Economic Issues Fit for the G8 at L'Aquila 2009
George M. von Furstenberg
J.H. Rudy Professor of Economics
Indiana University
G8 Research Group
vonfurst@indiana.edu
July 8, 2009
Groups
of advanced industrial countries, such as the G8, that engage in regular
exercises of joint decision-making in areas of systemic significance have been
pressed to extend membership to other countries regardless of their
qualifications. The inflation of the Gs is commonly driven by the alleged need
for greater inclusiveness and legitimacy. However, for a system of setting rules and imposing
standards to be legitimate does not require all the “stakeholders” that are
affected by the system to have a direct voice in its design. Often all that is
needed is that the system should pass the political and economic market test of
being widely adopted and also that it prove adaptable as innovative system
alternatives emerge.
To
clarify this point by analogy: producers and consumers of an item both have a
stake in its design and quality, but they generally do not get together
beforehand in market system to decide what is to be produced. Rather, producers
decide what they want to offer, and the reaction of consumers to that offer is
registered in the sales figures and profit margins achieved. Focus groups and
test marketing may reduce uncertainty about consumer acceptance, but it is
ultimately the market test where producers and consumer connect and learn in
what direction the invisible hand is pointing. Of course, the invisible hand
cannot rest its arm and point clearly if the market is allowed to function in a
way that does not serve to reveal crucial aspects of product quality and of user
or investor risk.
It
thus becomes clear that there are distinct roles for producers, the givers of
international public goods, and those who also utilize those public goods as
adopters or consumers. What then do the G8 have to give to a much greater
measure than broader groups?
- International Financial Regulation. The leaders of financial market
innovation and development necessarily are the ones who are qualified to engage
in systematic error learning and cumulative improvement of financial product,
institutions, and market regulations. They alone have a natural responsibility,
derived from technical competence in this area, to lead the way to expertly
improving prudential regulation, transparency, and incentive compatibility in
sound finance. The combination of securities-market based systems in the 3
“Anglo-Saxon” members of the G8 with highly developed bank-dominated systems in
France, Germany and Japan provides
sufficient breadth to design regulations compatible with, and applicable in,
both types of systems. With Switzerland not being a member of the G20, it is fair
to say that all non-G8 members of the G20 are solely consumers of these
regulations. Since consumer-producer cartels are undesirable and inefficient in
planning production, these other members will contribute nothing of value, and
perhaps waylay appropriate prompt action, at the design stage. Hence the G8 minus Russia is the natural
(law)giver for itself and the rest of the externally open world under capital-account
convertibility. Mending “fundamental weaknesses in the global economy related
to propriety, integrity and transparency”— in the language of the G8 Finance
Ministers’ Lecce Communiqué -- is the G7’s financial-order business.
- Fiscal Stimulus.
The advanced industrial countries have the capacity to take on greater public
debt without driving up the expected rate of inflation and long-term interest
rates in the present crisis. A few other countries, in particular China, South
Korea, and India, and to a lesser extent Russia and most non-G8 European
countries, also may have some of that capacity. Hence while the G8 is not
entirely inclusive of all producers who may safely be called upon to provide
increased fiscal stimulus, at least three-quarters of the world’s
countercyclical discretionary fiscal stimulus will be delivered by countries
which are members of the G8. Certainly no one would be looking for increased
fiscal stimulus from G20 countries like Argentina which are already in a
substantial external and domestic financial bind. Hence, with the exception of
the three Asian countries mentioned that are members of the G20 but not the G8,
the G8 comprises the group of countries in which fiscal stimulus primarily
needs to be planned. They, and not serial defaulters like Argentina, should
decide on the degree of temporary economic stimulus that is appropriate for them
and the world. What exit strategy to follow thereafter also is for them to
decide individually and collectively, and not usefully for any larger group.

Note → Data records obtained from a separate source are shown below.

(** C24. The value of an int or hex symbol lies in its active range, the first whose
    condition is not n, whether it comes from the user or from a default. *)
Theorem value_in_range (cfg : Config) (L : Loaded cfg) (U : uvals) (st : State) (s : symid) (lo hi : Z) :
  InUse cfg U st -> is_int_hex (sym_orig_type (sym cfg s)) = true ->
  d_range cfg (solution cfg U) s = Some (lo, hi) -> lo <= hi ->
  exists v st1, ev_str (ev cfg depth) s st = (Ok v, st1)
    /\ lo <= default 0 (py_int v (TYPE_TO_BASE (sym_orig_type (sym cfg s)))) <= hi.
Proof.
  intros H Ht Hr Hle. destruct (read_str cfg U st s H) as (st1 & E1 & H1).
  eexists _, st1. split; [exact E1|]. by eapply int_hex_in_range; eauto using in_use_model.
Qed.

Lemma value_in_range_witness :
  exists st0, set_value demo 60 7%nat (UStr "12") (init_state demo) = (Ok true, st0)
    /\ exists v st1, ev_str (ev demo 60) 7%nat st0 = (Ok v, st1)
       /\ 1 <= default 0 (py_int v (TYPE_TO_BASE (sym_orig_type (sym demo 7)))) <= 9.
Proof.
  destruct (change_sym demo no_user (init_state demo) 7%nat (UStr "12") (init_in_use _ loaded_wf)) as (st0 & E0 & H0).
  exists st0. split; [exact E0|].
  apply (value_in_range demo demo_loaded _ st0 7%nat 1 9 H0); [vm_compute; reflexivity..|lia].
Defined.

(** C26. Invalidation always returns: recursion one level deeper than the number of
    objects with cached values suffices, dependency loops or not.  It takes away
    only caches, all those of the object it starts from, and where an object
    loses its caches no object that depends on it keeps a cached visibility. *)
Theorem rec_invalidate_terminates (cfg : Config) (n : nat) (i : item) (st : State) :
  deps_ok cfg -> is_static cfg i = false -> (cached_others cfg st i < n)%nat ->
  exists st', rec_invalidate cfg n i st = (Ok tt, st') /\ same_users st st' /\ clear_at st' i
    /\ forall j, same_at st st' j \/ (clear_at st' j /\ forall z, In z (dependents cfg j) -> flagged st' z = false).
Proof.
  intros DO Hs Hn. destruct (rec_invalidate_ok cfg DO n i st Hs Hn) as (st' & E & H & C & _).
  exists st'. split_and!; [done|apply H|done|apply H].
Qed.

Lemma rec_invalidate_terminates_witness :
  exists st0 v, ev_tri (ev fpspy fpspy_depth) 10%nat (init_state fpspy) = (Ok v, st0)
    /\ (cached_others fpspy st0 (ISym 6%nat) < 20)%nat
    /\ exists st', rec_invalidate fpspy 20 (ISym 6%nat) st0 = (Ok tt, st') /\ same_users st0 st'
       /\ clear_at st' (ISym 6%nat)
       /\ forall j, same_at st0 st' j
          \/ (clear_at st' j /\ forall z, In z (dependents fpspy j) -> flagged st' z = false).
Proof.
  eexists (snd (ev_tri (ev fpspy fpspy_depth) 10%nat (init_state fpspy))), 0.
  split; [vm_compute; reflexivity|]. split; [apply Nat.ltb_lt; vm_compute; reflexivity|].
  apply (rec_invalidate_terminates fpspy 20 (ISym 6%nat) _ fpspy_deps); [vm_compute; reflexivity|].
  apply Nat.ltb_lt. vm_compute. reflexivity.
Defined.
(** [_save_old]: the copy is commented out *)
Definition save_old (path : string) : W unit := mret tt.

(** [Kconfig.write_config] *)
Definition write_config (filename header : option string) (save_old_ : bool) : W string :=
  let f := default standard_config_filename filename in
  contents ← in_state (config_contents cfg (ev cfg depth) header);
  when save_old_ (save_old f);;
  write_file f contents;;
  write_autoconf (Some "include/config.h") None;;
  mk ← in_state (config_mk_write cfg (ev cfg depth) header);
  b ← write_if_changed "config.mk" mk;
  mret (if b : bool then "config.mk saved" else "Configuration saved to '" +:+ f +:+ "'").

(** [Kconfig.write_min_config] *)
Definition write_min_config (filename : string) (header : option string) : W string :=
  contents ← in_state (min_config_contents cfg (ev cfg depth) header);
  b ← write_if_changed filename contents;
  mret (if b : bool then "Minimal configuration saved to '" +:+ filename +:+ "'"
        else "No change to minimal configuration in '" +:+ filename +:+ "'").

(** ** Synchronisation with [auto.conf] *)

(** [_touch_dep_file]: the file is created, or emptied *)
Definition dep_file (path sym_name : string) : string :=
  path +:+ "/" +:+ replace_char "_" "/" (str_lower sym_name) +:+ ".h".
Definition touch_dep_file (path sym_name : string) : W unit := write_file (dep_file path sym_name) "".

(** A line of [auto.conf] in [Kconfig._load_old_vals] *)
Definition load_old_line (path line : string) : W unit :=
  match set_match cfg line with
  | None => mret tt
  | Some (name, val) =>
      match c_sym_table cfg !! name with
      | None => touch_dep_file path name
      | Some s =>
          if type_eqb (sym_orig_type (sym cfg s)) STRING then
            match conf_string_match val with
            | None => mret tt
            | Some x => in_state (sput (set_old_val (Some (unescape x))) s)
            end
          else in_state (sput (set_old_val (Some val)) s)
      end
  end.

- Monetary Stimulus Policy. The world level of real interest
rates on liquid dollar, euro, and yen-denominated instruments, and the rate of
inflation in the respective currency areas comprise the products of monetary
policy, interacting with market forces and expectations, which are important
for the world. In a few cases, such as China, monetary policy may affect a
systemically significant exchange rate and thereby impose exchange-rate
pass-through effects on other countries. Yet the monetary policy of most non-G8
countries is primarily of domestic consequence: It affects their country risk
premiums, inflation premiums, and interest rates. Hence again, the monetary
policy that is of global significance is provided by the G8 minus Russia;
monetary policy decisions even by large G20 countries like Indonesia and South
Africa tend to have little direct effect beyond their immediate economic
region. There is no point for producers of the coordinated G7 monetary policy
to negotiate that policy with all of its international consumers or to try to
agree on an exit strategy from central banks’ liquidity and balance-sheet
expansion with them beforehand.
The
G8 l’Aquila Communiqué on the Economy has centered on common action in the
three areas identified above. The G8 comprises the group of countries most
competent, and in some sense therefore most legitimate, to lay down the “law”
in these matters. This note has
tried to show that there is nothing functionally useful about arranging
consumer-producer groups like the G20 to decide on the best method of supplying
international public goods that should be adopted by the G8. It is for the
producers, and not those who only consume such goods, to determine for the G8
how much is to be supplied by when by each of its members. This does not mean that arguments and
pleas from non-G8 countries, like consumer suggestions and complaints in
business, should not be heard and carefully considered on their merits in the
G8’s own decision process.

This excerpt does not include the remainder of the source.